A federal entomologist from South Dakota has received an award for civic courage stemming from his complaints about attempts by the U.S. Department of Agriculture (USDA) to block his research.
Jonathan Lundgren
Jonathan Lundgren, a research entomologist at the USDA’s North Central Agricultural Research Laboratory in Brookings, received the Joe A. Callaway Award for Civic Courage, Dana Ferguson reported in the Argus Leader.
The award is given to a few recipients each year who “with integrity and at some personal risk, take a public stance to advance truth and justice and who challenge prevailing conditions in pursuit of the common good.”
Lundgren, 40, said the award could bring additional dialogue about academic and scientific freedom. Lundgren’s receipt of the award comes a month after he filed a whistleblower retaliation complaint with the federal Merit Systems Protection Board against the USDA.

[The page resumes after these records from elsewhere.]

Record MembershipRow := { mr_tenant_id : string; mr_role : string; mr_tenant_name : string; mr_tenant_kind : string }.

Record OAuthClientRow := {
  oc_registration_type : string; oc_client_type : string; oc_token_endpoint_auth_method : string; oc_redirect_uris : string
}.

(** ** The name of a tenant *)

Fixpoint readStringPath_from (current : jsval) (path : list string) : option string :=
  match path with
  | [] => match current with JStr s => Some s | _ => None end
  | segment :: path =>
      if truthy current && is_object current then readStringPath_from (opt_prop current segment) path else None
  end.

Definition readStringPath (value : option (list (string * jsval))) (path : list string) : option string :=
  readStringPath_from (from_option JObj JUndef value) path.

Definition usable_email (v : jsval) : option string :=
  match v with JStr s => if nonempty (trim s) then Some s else None | _ => None end.

Definition getPayloadEmail (payload : TokenHookPayload) : option string :=
  let claims := th_claims payload in
  let path p := from_option JStr JNull (readStringPath claims p) in
  head (omap usable_email
    [th_email payload; th_user_email payload; th_record_email payload; path ["email"]; path ["user_metadata"; "email"];
     path ["app_metadata"; "email"]]).

Definition is_alnum (c : ascii) : bool :=
  let n := code c in ((48 <=? n) && (n <=? 57) || (97 <=? n) && (n <=? 122))%N.

(** [[._+-]] and [[a-z0-9@._+-]] *)
Definition is_mark (c : ascii) : bool := existsb (Ascii.eqb c) ["."; "_"; "+"; "-"]%char.
Definition is_name_char (c : ascii) : bool := is_alnum c || Ascii.eqb c "@" || is_mark c.

(** [replace(/p+/g, "-")] *)
Fixpoint replace_runs (p : ascii -> bool) (inside : bool) (s : string) : string :=
  match s with
  | EmptyString => EmptyString
  | String c s =>
      if p c then (if inside then replace_runs p true s else String "-" (replace_runs p true s))
      else String c (replace_runs p false s)
  end.

(** [replace(/^p+/, "")] and [replace(/p+$/, "")] *)
Fixpoint strip_start (p : ascii -> bool) (s : string) : string :=
  match s with
  | String c s' => if p c then strip_start p s' else s
  | EmptyString => EmptyString
  end.

Fixpoint strip_end (p : ascii -> bool) (s : string) : string :=
  match s with
  | EmptyString => EmptyString
  | String c s =>
      match strip_end p s with
      | EmptyString => if p c then EmptyString else String c EmptyString
      | s' => String c s'
      end
  end.

Definition sanitizeTenantNameFromEmail (email : string) : option string :=
  let normalized := toLowerCase (trim email) in
  if negb (includes normalized "@") then None
  else
    let sanitized :=
      strip_end is_mark
        (take_str 80
          (strip_end is_mark (strip_start is_mark
            (replace_runs (Ascii.eqb "-") false (replace_runs (fun c => negb (is_name_char c)) false normalized))))) in
    if nonempty sanitized then Some sanitized else None.

Definition getAutoCreatedCustomerTenantName (payload : TokenHookPayload) : string :=
  default ("tenant-" +:+ take_str 8 (th_user_id payload)) (getPayloadEmail payload ≫= sanitizeTenantNameFromEmail).

(** ** Audiences *)

Section audiences.
Context (oauth_clients : string -> res (option OAuthClientRow)) (parse_url : string -> option (string * string)).

Definition isLocalhostRedirectUri (uri : string) : bool :=
  match parse_url uri with
  | Some (protocol, host) =>
      (String.eqb protocol "http:" || String.eqb protocol "https:") && (String.eqb host "localhost" || String.eqb host "127.0.0.1")
  | None => false
  end.

Definition redirect_uris (client : OAuthClientRow) : list string :=
  List.filter nonempty (map trim (split ","%char (oc_redirect_uris client))).

(** The condition on a registered client. *)
Definition eligible_client (client : OAuthClientRow) : bool :=
  String.eqb (oc_registration_type client) "dynamic" && String.eqb (oc_client_type client) "public"
  && String.eqb (oc_token_endpoint_auth_method client) "none"
  && match redirect_uris client with [] => false | uris => forallb isLocalhostRedirectUri uris end.

Definition isMcpEligibleOAuthClient (clientId : string) : res bool :=
  let! client := oauth_clients clientId in Ok (from_option eligible_client false client).

Definition nonempty_string (v : jsval) : option string :=
  match v with JStr s => if nonempty s then Some s else None | _ => None end.

Definition current_audiences (rawAud : jsval) : list string :=
  match rawAud with
  | JArr l => omap nonempty_string l
  | JStr s => if nonempty s then [s] else []
  | _ => []
  end.

(** What is kept of the audiences. *)
Definition kept_audiences (rawAud : jsval) : jsval :=
  match current_audiences rawAud with
  | [] => JUndef
  | a :: l => match rawAud with JArr _ => JArr (map JStr (a :: l)) | _ => JStr a end
  end.

Definition mergeAudiences (claims : list (string * jsval)) : res jsval :=
  let rawAud := default JUndef (own "aud" claims) in
  match nonempty_string (default JUndef (own "client_id" claims)) with
  | None => Ok (kept_audiences rawAud)
  | Some clientId =>
      let! isEligibleMcpClient := isMcpEligibleOAuthClient clientId in
      if isEligibleMcpClient : bool
      then Ok (JArr (map JStr (set_of (current_audiences rawAud ++ ["mcp"]))))
      else Ok (kept_audiences rawAud)
  end.

(** ** The tenants of a user *)

Section sign_in.
Context `{Env} `{SqlOrder}.

Definition is_customer (m : MembershipRow) : bool := String.eqb (mr_tenant_kind m) TENANT_KIND.CUSTOMER.

Definition sortMembershipsForDefaultActiveTenant : list MembershipRow -> list MembershipRow :=
  js_sort (fun a b => is_customer a || negb (is_customer b)).

Definition membership_of (m : membership_row) (t : tenant_row) : MembershipRow :=
  {| mr_tenant_id := mb_tenant_id m; mr_role := mb_role m; mr_tenant_name := tn_name t; mr_tenant_kind := tn_kind t |}.

Definition user_memberships (userId : string) (db : accounts_db) : list MembershipRow :=
  map (fun row => membership_of row.1 row.2)
    (List.filter (fun row => String.eqb (mb_user_id row.1) userId)
       (inner_join (fun m t => String.eqb (mb_tenant_id m) (tn_id t)) (ac_memberships db) (tenants db))).

(** The oldest tenants nobody is a member of, three at most. *)
Definition claimable_tenants (db : accounts_db) : list tenant_row :=
  firstn 3 (order_by tn_created_at
    (List.filter (fun t => negb (existsb (fun m => String.eqb (mb_tenant_id m) (tn_id t)) (ac_memberships db))) (tenants db))).

Definition insert_membership (userId tenantId role : string) : TX unit :=
  id ← fresh;
  insert_unique ac_memberships set_ac_memberships membership_row_conflict
    {| mb_id := id; mb_tenant_id := tenantId; mb_user_id := userId; mb_role := role |}.

Definition owner_of (t : tenant_row) : MembershipRow :=
  {| mr_tenant_id := tn_id t; mr_role := "owner"; mr_tenant_name := tn_name t; mr_tenant_kind := tn_kind t |}.

Definition createTenantOwnerMembership (userId tenantName tenantKind : string) : TX MembershipRow :=
  newTenantId ← fresh;
  at_ ← now_;
  let tenant := {| tn_id := newTenantId; tn_name := tenantName; tn_kind := tenantKind; tn_created_at := at_ |} in
  _ ← insert_unique tenants set_tenants tenant_conflict tenant;
  _ ← insert_membership userId newTenantId "owner";
  mret (owner_of tenant).

Definition claimTenantOwnerMembership (userId : string) (tenant : tenant_row) : TX MembershipRow :=
  _ ← insert_membership userId (tn_id tenant) "owner";
  mret (owner_of tenant).

Definition of_kind (kind : string) (tenants : list tenant_row) : option tenant_row :=
  js_find (fun t => String.eqb (tn_kind t) kind) tenants.

Definition when_some {A B} (o : option A) (f : A -> TX B) : TX (list B) :=
  match o with
  | Some a => b ← f a; mret [b]
  | None => mret []
  end.

(** Provisioning the customer tenants among some memberships. *)
Definition provision_customers (platformTenantId : option string) (ms : list MembershipRow) : TX unit :=
  _ ← mapM_ (fun m => if is_customer m
                      then _ ← provisionCustomerTenantDefaults (mr_tenant_id m) platformTenantId; mret tt
                      else mret tt) ms;
  mret tt.

Definition claim_initial_tenants (userId tenantName : string) (platform customer : option tenant_row) : TX (list MembershipRow) :=
  claimedPlatform ← when_some platform (claimTenantOwnerMembership userId);
  _ ← when_some platform (fun t => on_statutes (ensureStarterPolicies (tn_id t)));
  claimedCustomer ← match customer, platform with
                    | Some t, _ => m ← claimTenantOwnerMembership userId t; mret [m]
                    | None, Some _ => m ← createTenantOwnerMembership userId tenantName TENANT_KIND.CUSTOMER; mret [m]
                    | None, None => mret []
                    end;
  let claimedMemberships := claimedPlatform ++ claimedCustomer in
  _ ← provision_customers (tn_id <$> platform) claimedMemberships;
  mret (sortMembershipsForDefaultActiveTenant claimedMemberships).

Definition create_tenants (userId tenantName : string) : TX (list MembershipRow) :=
  count ← gets (fun db => length (tenants db));
  match count with
  | O =>
      platformMembership ← createTenantOwnerMembership userId DEFAULT_PLATFORM_TENANT_NAME TENANT_KIND.PLATFORM;
      _ ← on_statutes (ensureStarterPolicies (mr_tenant_id platformMembership));
      customerMembership ← createTenantOwnerMembership userId tenantName TENANT_KIND.CUSTOMER;
      _ ← provisionCustomerTenantDefaults (mr_tenant_id customerMembership) (Some (mr_tenant_id platformMembership));
      mret (sortMembershipsForDefaultActiveTenant [platformMembership; customerMembership])
  | _ =>
      customerMembership ← createTenantOwnerMembership userId tenantName TENANT_KIND.CUSTOMER;
      _ ← provisionCustomerTenantDefaults (mr_tenant_id customerMembership) None;
      mret [customerMembership]
  end.

(** The body of the transaction. *)
Definition resolve_memberships (userId tenantName : string) : TX (list MembershipRow) :=
  userMemberships ← gets (user_memberships userId);
  match userMemberships with
  | [] =>
      claimable ← gets claimable_tenants;
      let platform := of_kind TENANT_KIND.PLATFORM claimable in
      let customer := of_kind TENANT_KIND.CUSTOMER claimable in
      let canClaimInitialTenantPair :=
        (length claimable <=? 2)%nat && (bool_decide (is_Some platform) || bool_decide (is_Some customer)) in
      if canClaimInitialTenantPair then claim_initial_tenants userId tenantName platform customer
      else create_tenants userId tenantName
  | ms => mret ms
  end.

Lundgren published research earlier this year that showed the adverse effects of certain insecticides on monarch butterflies and bees. He said Monday that the USDA attempted to hamper his efforts to publish the research and barred him from speaking with the media about his work. The department also suspended Lundgren for 14 days in August for publishing the report the department deemed “sensitive” and for having errors in travel authorization forms related to his presentation of the report, he said.
In his complaint to the board, filed by the Public Employees for Environmental Responsibility (PEER) on his behalf, Lundgren says he was suspended after lodging a complaint with the Scientific Integrity Officers for the USDA’s Agriculture Research Service. PEER is a national alliance of local state and federal resource professionals.
“There was official effort to stop me from talking about science that was creating inconvenient results,” Lundgren said. “I was sort of forced into filing complaints and standing up for what I thought was right.”
Lundgren said he was surprised by the news that he’d received the award. 
“I was completely blindsided,” Lundgren said. “I’m just an entomologist in South Dakota for goodness’ sakes.”